The coronavirus pandemic is showing how misleading such a fixation can be. A disease doesn’t have to kill millions of people – in fact, as the pandemic is showing, it doesn’t even have to kill hundreds of thousands of people (yet) – in order to have an effect on billions of people. A number of public figures, some in positions of considerable political power, have pooh-poohed the impact of the virus precisely because the mortality rate seems to be around the 1% mark. But the damage is being done not just by the mortality rate, but by the hospitalisation rate and the demand for intensive care – it’s the overloaded healthcare system.
It’s also revealed how a disease with a relatively low mortality rate – at least, compared to things like rabies, Ebola, and anthrax – can have an outsize economic effect. The behavioural countermeasures required to bring down the infection rate and buy time for the healthcare systems to absorb the impact of the contagion are resulting in global economic paralysis. Those countermeasures are 100% necessary, but are already resulting in widespread unemployment, bankruptcy, and a demand for bailouts.
These insights are nothing new for researchers working on less prominent human afflictions such as the Neglected Tropical Diseases (NTDs). The NTDs are a group of twenty infections that disproportionately affect the global poor, and are highly prevalent in developing countries. The causative agents range from parasites such as trypanosomes, Leishmania, and schistosomes, to other organisms such as helminths, bacteria, and viruses.

The NTDs get neglected not just because the majority of the people affected are too poor to pay for treatment, but also because many of the conditions are primarily debilitating rather than lethal. But the low bodycount doesn’t mean that they’re not having an impact.

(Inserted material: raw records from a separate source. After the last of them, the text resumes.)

(** * SwiftLink: the sign-up and sign-in screens

    A shallow embedding of [handleSignUp] (SignUpScreen.js) and
    [handleSignIn] (SignInScreen.js): the local validation, the call to the
    remote gateway, the interpretation of its answer and the navigation
    that follows. *)

From Stdlib Require Import List PeanoNat NArith Bool String Ascii Lia.
Import ListNotations.

Set Implicit Arguments.
Set Warnings "-register-all".

(** ** JavaScript strings

    A JavaScript string is a sequence of UTF-16 code units; [length],
    [includes] and a regular expression without the [u] flag all work on
    code units. *)

Definition codeunit := N.
Definition jsstring := list codeunit.

(** An ASCII literal of the source, as code units. *)
Definition lit (s : string) : jsstring :=
  map N_of_ascii (list_ascii_of_string s).

Definition jsstring_eqb (a b : jsstring) : bool :=
  if list_eq_dec N.eq_dec a b then true else false.

(** The symbols of the status texts that lie outside ASCII. *)
Definition cross_mark : jsstring := [0x274C%N].                 (* U+274C *)
Definition check_mark : jsstring := [0x2705%N].                 (* U+2705 *)
Definition arrows_mark : jsstring := [0xD83D%N; 0xDD04%N].      (* U+1F504 *)
Definition party_mark : jsstring := [0xD83C%N; 0xDF89%N].       (* U+1F389 *)

(** [!s] for a string [s]: only the empty string is falsy. *)
Definition str_falsy (s : jsstring) : bool :=
  match s with [] => true | _ :: _ => false end.

Fixpoint starts_with (p s : jsstring) : bool :=
  match p, s with
  | [], _ => true
  | _ :: _, [] => false
  | a :: p', b :: s' => N.eqb a b && starts_with p' s'
  end.

(** [s.includes(p)] of String.prototype. *)
Fixpoint includes (s p : jsstring) : bool :=
  starts_with p s ||
  match s with
  | [] => false
  | _ :: s' => includes s' p
  end.
(** ** get_start_performance: how many rows *)

(** X5: when no driver has two lap-1 rows, the start frame has at most
    one row per row of the results, and its driver labels are those of
    the results rows it keeps, in the order of the results; if no driver
    has two results rows either, no label occurs twice. *)
Theorem start_frame_rows (session : Session) :
  NoDup (map lap_Driver (pick_laps 1 (laps session))) ->
  (List.length (get_start_performance session)
   <= List.length (results session))%nat
  /\ map fst (get_start_performance session)
     = map res_Abbreviation
           (filter (fun g =>
                      (0 <? res_GridPosition g)
                      && existsb (fun l => String.eqb (res_Abbreviation g)
                                                      (lap_Driver l))
                                 (pick_laps 1 (laps session)))
                   (results session))
  /\ (NoDup (map res_Abbreviation (results session)) ->
      NoDup (map fst (get_start_performance session))).
Proof.
  intros Hlap.
  assert (Hone : forall g,
             let ms := filter (fun l => String.eqb (res_Abbreviation g) (lap_Driver l))
                              (pick_laps 1 (laps session)) in
             (ms = [] /\ existsb (fun l => String.eqb (res_Abbreviation g) (lap_Driver l))
                                 (pick_laps 1 (laps session)) = false)
             \/ (exists l, ms = [l] /\ lap_Driver l = res_Abbreviation g
                           /\ existsb (fun l => String.eqb (res_Abbreviation g)
                                                           (lap_Driver l))
                                      (pick_laps 1 (laps session)) = true)).
  { intros g. cbv zeta. revert Hlap.
    generalize (pick_laps 1 (laps session)) as lap1.
    induction lap1 as [|l tl IH]; simpl; intros Hnd; [now left|].
    inversion Hnd as [|? ? Hl Htl]; subst.
    destruct (String.eqb (res_Abbreviation g) (lap_Driver l)) eqn:E; simpl.
    - right. exists l. apply String.eqb_eq in E.
      destruct (IH Htl) as [[Hnil _]|(l' & Hl' & Hd & _)].
      + rewrite Hnil. auto.
      + exfalso. apply Hl. rewrite <- E, <- Hd.
        apply in_map.
        assert (Hin : In l' [l']) by now left.
        rewrite <- Hl' in Hin. apply filter_In in Hin. tauto.
    - apply IH. exact Htl. }
  assert (Hshape :
            map fst (get_start_performance session)
            = map res_Abbreviation
                  (filter (fun g =>
                             (0 <? res_GridPosition g)
                             && existsb (fun l => String.eqb (res_Abbreviation g)
                                                             (lap_Driver l))
                                        (pick_laps 1 (laps session)))
                          (results session))).
  { unfold get_start_performance, merge_grid_lap1. rewrite map_map. simpl.
    induction (results session) as [|g tl IH]; simpl; [reflexivity|].
    rewrite filter_app, map_app, IH. f_equal.
    destruct (Hone g) as [[Hnil He]|(l & Hl & Hd & He)]; cbv zeta in *.
    - rewrite Hnil, He, andb_false_r. reflexivity.
    - rewrite Hl, He, andb_true_r. simpl.
      destruct (0 <? res_GridPosition g); simpl; [now rewrite Hd|reflexivity]. }
  split; [|split].
  - rewrite <- (length_map fst), Hshape, length_map. apply filter_length_le.
  - exact Hshape.
  - intros Hres. now apply get_start_performance_NoDup.
Qed.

The concept of disability-adjusted life years (DALYs) is an analytical tool intended to provide some kind of quantitative measure of this nonlethal impact. DALYs are calculated by summing not just the years of life lost through premature death, but also the years spent living with disease or disability. Consequently, DALYs encapsulate the often devastating effect of chronic infections that ruin people’s lives without necessarily robbing them of life itself. DALYs have been falling globally in recent years, but are still disproportionately associated with the lowest-earning social demographics.
It’s intuitive too that sick and debilitated people are less economically productive. This is another insidious and easily overlooked aspect of diseases with low bodycounts. Affected people are either less productive or unable to work at all, meaning that the economic impact of infections can far outweigh their mortality rates.
Similarly, the anthropocentric perspective on disease means that the diseases of animals are easily disregarded in favour of things that affect people. But animal diseases can be a bigger problem economically than their human counterparts: sleeping sickness is on its way out as a human disease, but the animal affliction is still responsible for around 2.5 billion US dollars in lost agricultural productivity every single year in sub-Saharan Africa.
And often, all it takes for one of these supposedly unimportant diseases to come roaring back is a relaxation in control measures. Sleeping sickness cases surged to some of their highest levels ever in the political instability that followed a lot of independence movements in Africa, and leishmaniasis is similarly seeing a dramatic increase in incidence in Syria and neighbouring areas – right now – as a result of conflict.
There will be many lessons to learn from the coronavirus pandemic, but one of them, surely, is that bodycount isn’t everything when it comes to assigning importance.
Disclosure: TIR writer Brooke Morriswood works on Trypanosoma brucei, the causative agent of human and animal African trypanosomiasis (sleeping sickness and nagana, respectively).